(** The value of a float under [==]: the two zeros are one value. *)
Definition float_key (x : float) : float :=
  match x with
  | S754_zero _ => S754_zero false
  | _ => x
  end.

End F64.

(** ** Tables *)

(** [Timestamp]: a point on the time line (the unit does not matter here). *)
Definition Timestamp : Type := Z.

(** One row of the normalised table, with the columns that
    [process_transactions] and [load_and_process_bank_statement] create. *)
Record Transaction : Type := mkTransaction {
  Fecha : Timestamp;
  Descripcion : option string;   (* [None] is a missing cell (NaN) *)
  Sucursal : option string;
  Doc : option string;
  Valor : float;
  Saldo : float;
  Categoria : string;
  Ingresos : float;
  Egresos : float;
  Flujo_Neto : float;
  Saldo_Acumulado : float;
  FechaStr : string
}.

(** A table of transactions: [columns] are the labels present; a field of a
    row whose label is absent from [columns] carries no information. *)
Record DataFrame : Type := mkDataFrame {
  columns : list string;
  rows : list Transaction
}.

(** [pd.DataFrame()] *)
Definition empty_DataFrame : DataFrame := mkDataFrame [] [].

(** [df.empty]: some axis has length zero. *)
Definition empty (df : DataFrame) : bool :=
  match columns df, rows df with
  | [], _ => true
  | _, [] => true
  | _, _ => false
  end.

(** [name in df.columns] *)
Definition has_column (name : string) (df : DataFrame) : bool :=
  existsb (String.eqb name) (columns df).

(** ** [validate_balances] *)

(** [np.cumsum] on a float array: sequential accumulation from the left,
    the first element taken as it is. *)
Fixpoint np_cumsum_from (acc : float) (l : list float) : list float :=
  match l with
  | [] => []
  | x :: xs => let acc' := F64.add acc x in acc' :: np_cumsum_from acc' xs
  end.

Definition np_cumsum (l : list float) : list float :=
  match l with
  | [] => []
  | x :: xs => x :: np_cumsum_from x xs
  end.

(** [Series.cumsum()] (skipna): NaN entries count as 0.0 in the running sum
    and give NaN at their own position. *)
Fixpoint mask_where (mask : list bool) (v : float) (l : list float) : list float :=
  match mask, l with
  | m :: ms, x :: xs => (if m then v else x) :: mask_where ms v xs
  | _, _ => []
  end.

Definition cumsum (l : list float) : list float :=
  let mask := map F64.isna l in
  mask_where mask F64.nan (np_cumsum (mask_where mask F64.zero l)).

(** [s.iloc[0]]; the default is never used: the callers test [df.empty]. *)
Definition iloc0 (l : list float) : float := hd F64.nan l.

(** [df["Valor"].cumsum() + df["Saldo"].iloc[0] - df["Valor"].iloc[0]] *)
Definition calculated (df : DataFrame) : list float :=
  let valor := map Valor (rows df) in
  let saldo := map Saldo (rows df) in
  map (fun c => F64.sub (F64.add c (iloc0 saldo)) (iloc0 valor)) (cumsum valor).

(** [abs(calculated - df["Saldo"]) > 1], element by element. *)
Fixpoint exceeds (calc saldo : list float) : list bool :=
  match calc, saldo with
  | c :: cs, s :: ss => F64.gtb (F64.abs (F64.sub c s)) F64.one :: exceeds cs ss
  | _, _ => []
  end.

Definition discrepancy_mask (df : DataFrame) : list bool :=
  exceeds (calculated df) (map Saldo (rows df)).

(** [df[mask]]: the rows whose mask entry is [True], in order. *)
Fixpoint boolean_index {A : Type} (l : list A) (mask : list bool) : list A :=
  match l, mask with
  | x :: xs, m :: ms => if m then x :: boolean_index xs ms else boolean_index xs ms
  | _, _ => []
  end.

Definition validate_balances (df : DataFrame) : DataFrame :=
  if empty df || negb (has_column "Valor" df) || negb (has_column "Saldo" df)
  then empty_DataFrame
  else mkDataFrame (columns df) (boolean_index (rows df) (discrepancy_mask df)).

(** ** Strings, regular expressions and [float()] *)

Definition is_ascii_digit (c : ascii) : bool :=
  (48 <=? nat_of_ascii c)%nat && (nat_of_ascii c <=? 57)%nat.

Fixpoint filter_chars (keep : ascii -> bool) (s : string) : string :=
  match s with
  | EmptyString => EmptyString
  | String c s' =>
      if keep c then String c (filter_chars keep s') else filter_chars keep s'
  end.

(** *** The characters of a text

    A character is spelt by a byte below 128, or by a leading byte from 192
    on with the one, two or three continuation bytes (128 to 191) it
    announces. *)
Definition byte (c : ascii) : Z := Z.of_N (N_of_ascii c).

Definition is_continuation (c : ascii) : bool :=
  (128 <=? byte c)%Z && (byte c <? 192)%Z.

Definition continuation_bytes (c : ascii) : nat :=
  if (byte c <? 192)%Z then 0
  else if (byte c <? 224)%Z then 1
  else if (byte c <? 240)%Z then 2
  else 3.

(** Takes up to [k] continuation bytes off the front of a list of
    characters. *)
Fixpoint take_continuation (k : nat) (chars : list string) : string * list string :=
  match k, chars with
  | S k', String c EmptyString :: chars' =>
      if is_continuation c
      then let '(t, r) := take_continuation k' chars' in (String c t, r)
      else (EmptyString, chars)
  | _, _ => (EmptyString, chars)
  end.

(** [list(s)]: the characters of a text, each as the bytes that spell it. *)
Fixpoint characters (s : string) : list string :=
  match s with
  | EmptyString => []
  | String c s' =>
      let '(t, r) := take_continuation (continuation_bytes c) (characters s') in
      String c t :: r
  end.

(** ["".join(chars)] *)
Definition join (chars : list string) : string :=
  fold_right String.append EmptyString chars.

(** [ord(ch)]; [-1] for bytes that spell no character. *)
Definition code_point (ch : string) : Z :=
  match ch with
  | String a t =>
      if is_continuation a || negb (Nat.eqb (String.length t) (continuation_bytes a))
      then (-1)%Z
      else
        match t with
        | EmptyString => byte a
        | String b EmptyString => ((byte a - 192) * 64 + (byte b - 128))%Z
        | String b (String c EmptyString) =>
            (((byte a - 224) * 64 + (byte b - 128)) * 64 + (byte c - 128))%Z
        | String b (String c (String d _)) =>
            ((((byte a - 240) * 64 + (byte b - 128)) * 64 + (byte c - 128)) * 64
             + (byte d - 128))%Z
        end
  | EmptyString => (-1)%Z
  end.

Section Digits.

(** The decimal digits of the interpreter's Unicode database beyond ASCII
    (category Nd): every script has its ten digits in a row from its zero,
    and [digit_zeros] lists the code points of these zeros (1632 for
    ARABIC-INDIC DIGIT ZERO, 65296 for FULLWIDTH DIGIT ZERO, ...). Which
    scripts there are depends on the version of the database. *)
Variable digit_zeros : list Z.

(** [Py_UNICODE_TODECIMAL(cp)]: the value of a decimal digit. Both [\d] of
    [re] on a [str] pattern and [float()] go by it. *)
Definition decimal (cp : Z) : option Z :=
  if ((48 <=? cp) && (cp <=? 57))%Z then Some (cp - 48)%Z
  else if (cp <? 128)%Z then None
  else match find (fun z => ((z <=? cp) && (cp <? z + 10))%Z) digit_zeros with
       | Some z => Some (cp - z)%Z
       | None => None
       end.

(** [\d] *)
Definition is_decimal (ch : string) : bool :=
  match decimal (code_point ch) with
  | Some _ => true
  | None => false
  end.

(** The character class [[\d\-.,]]. *)
Definition currency_char (ch : string) : bool :=
  is_decimal ch || String.eqb ch "-" || String.eqb ch "." || String.eqb ch ",".

(** [s.str.replace(r"[^\d\-.,]", "", regex=True)] on one text. *)
Definition strip_non_currency (s : string) : string :=
  join (filter currency_char (characters s)).

(** [float()] first writes every decimal digit as an ASCII digit; any
    other character beyond ASCII becomes ["?"] (white space, which becomes a
    blank, is never left in a currency cell). *)
Definition ascii_of_digit (d : Z) : ascii := ascii_of_N (Z.to_N (48 + d)).

Definition transform_decimal (ch : string) : string :=
  match decimal (code_point ch) with
  | Some d => String (ascii_of_digit d) EmptyString
  | None =>
      match ch with
      | String c EmptyString => if (byte c <? 127)%Z then ch else "?"
      | _ => "?"
      end
  end.

Definition to_ascii_decimal (s : string) : string :=
  join (map transform_decimal (characters s)).

End Digits.

(** [s.str.replace(",", "")] on one text. *)
Definition strip_commas (s : string) : string :=
  filter_chars (fun c => negb (Ascii.eqb c ",")) s.

(** [lit in s] *)
Fixpoint contains (lit s : string) : bool :=
  String.prefix lit s ||
  match s with
  | EmptyString => false
  | String _ s' => contains lit s'
  end.

(** The alternatives of a pattern [a|b|c]. *)
Fixpoint alternatives_aux (acc : string) (pat : string) : list string :=
  match pat with
  | EmptyString => [acc]
  | String c pat' =>
      if Ascii.eqb c "|" then acc :: alternatives_aux EmptyString pat'
      else alternatives_aux (acc ++ String c EmptyString) pat'
  end.

Definition alternatives (pat : string) : list string :=
  alternatives_aux EmptyString pat.

(** [re.search(pat, s)] as a truth value, for the patterns of this program:
    alternations of literal texts, none with a metacharacter of its own. *)
Definition re_search (pat s : string) : bool :=
  existsb (fun lit => contains lit s) (alternatives pat).

(** The decimal value of a string of ASCII digits; [None] on anything else. *)
Fixpoint digits_value (acc : Z) (s : string) : option Z :=
  match s with
  | EmptyString => Some acc
  | String c s' =>
      if is_ascii_digit c
      then digits_value (10 * acc + (Z.of_nat (nat_of_ascii c) - 48)) s'
      else None
  end.

(** Splits at the first ["."], if there is one. *)
Fixpoint split_point (s : string) : string * option string :=
  match s with
  | EmptyString => (EmptyString, None)
  | String c s' =>
      if Ascii.eqb c "."
      then (EmptyString, Some s')
      else let '(i, f) := split_point s' in (String c i, f)
  end.

(** The binary64 value nearest to [m / 10^k] with sign [neg]: one correctly
    rounded division of the two integers. *)
Definition decimal_to_float (neg : bool) (m : Z) (k : nat) : float :=
  match m with
  | Zpos p =>
      let '(q, e, l) :=
        SFdiv_core_binary F64.prec F64.emax (Zpos p) 0 (10 ^ Z.of_nat k) 0 in
      binary_round_aux F64.prec F64.emax neg q e l
  | _ => S754_zero neg
  end.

Required work |
Everything from the line with "binary_round_aux F64.prec F64.emax" to the end of the listing, and only that, is to be set down exactly, line by line.

Answer section |
      binary_round_aux F64.prec F64.emax neg q e l
  | _ => S754_zero neg
  end.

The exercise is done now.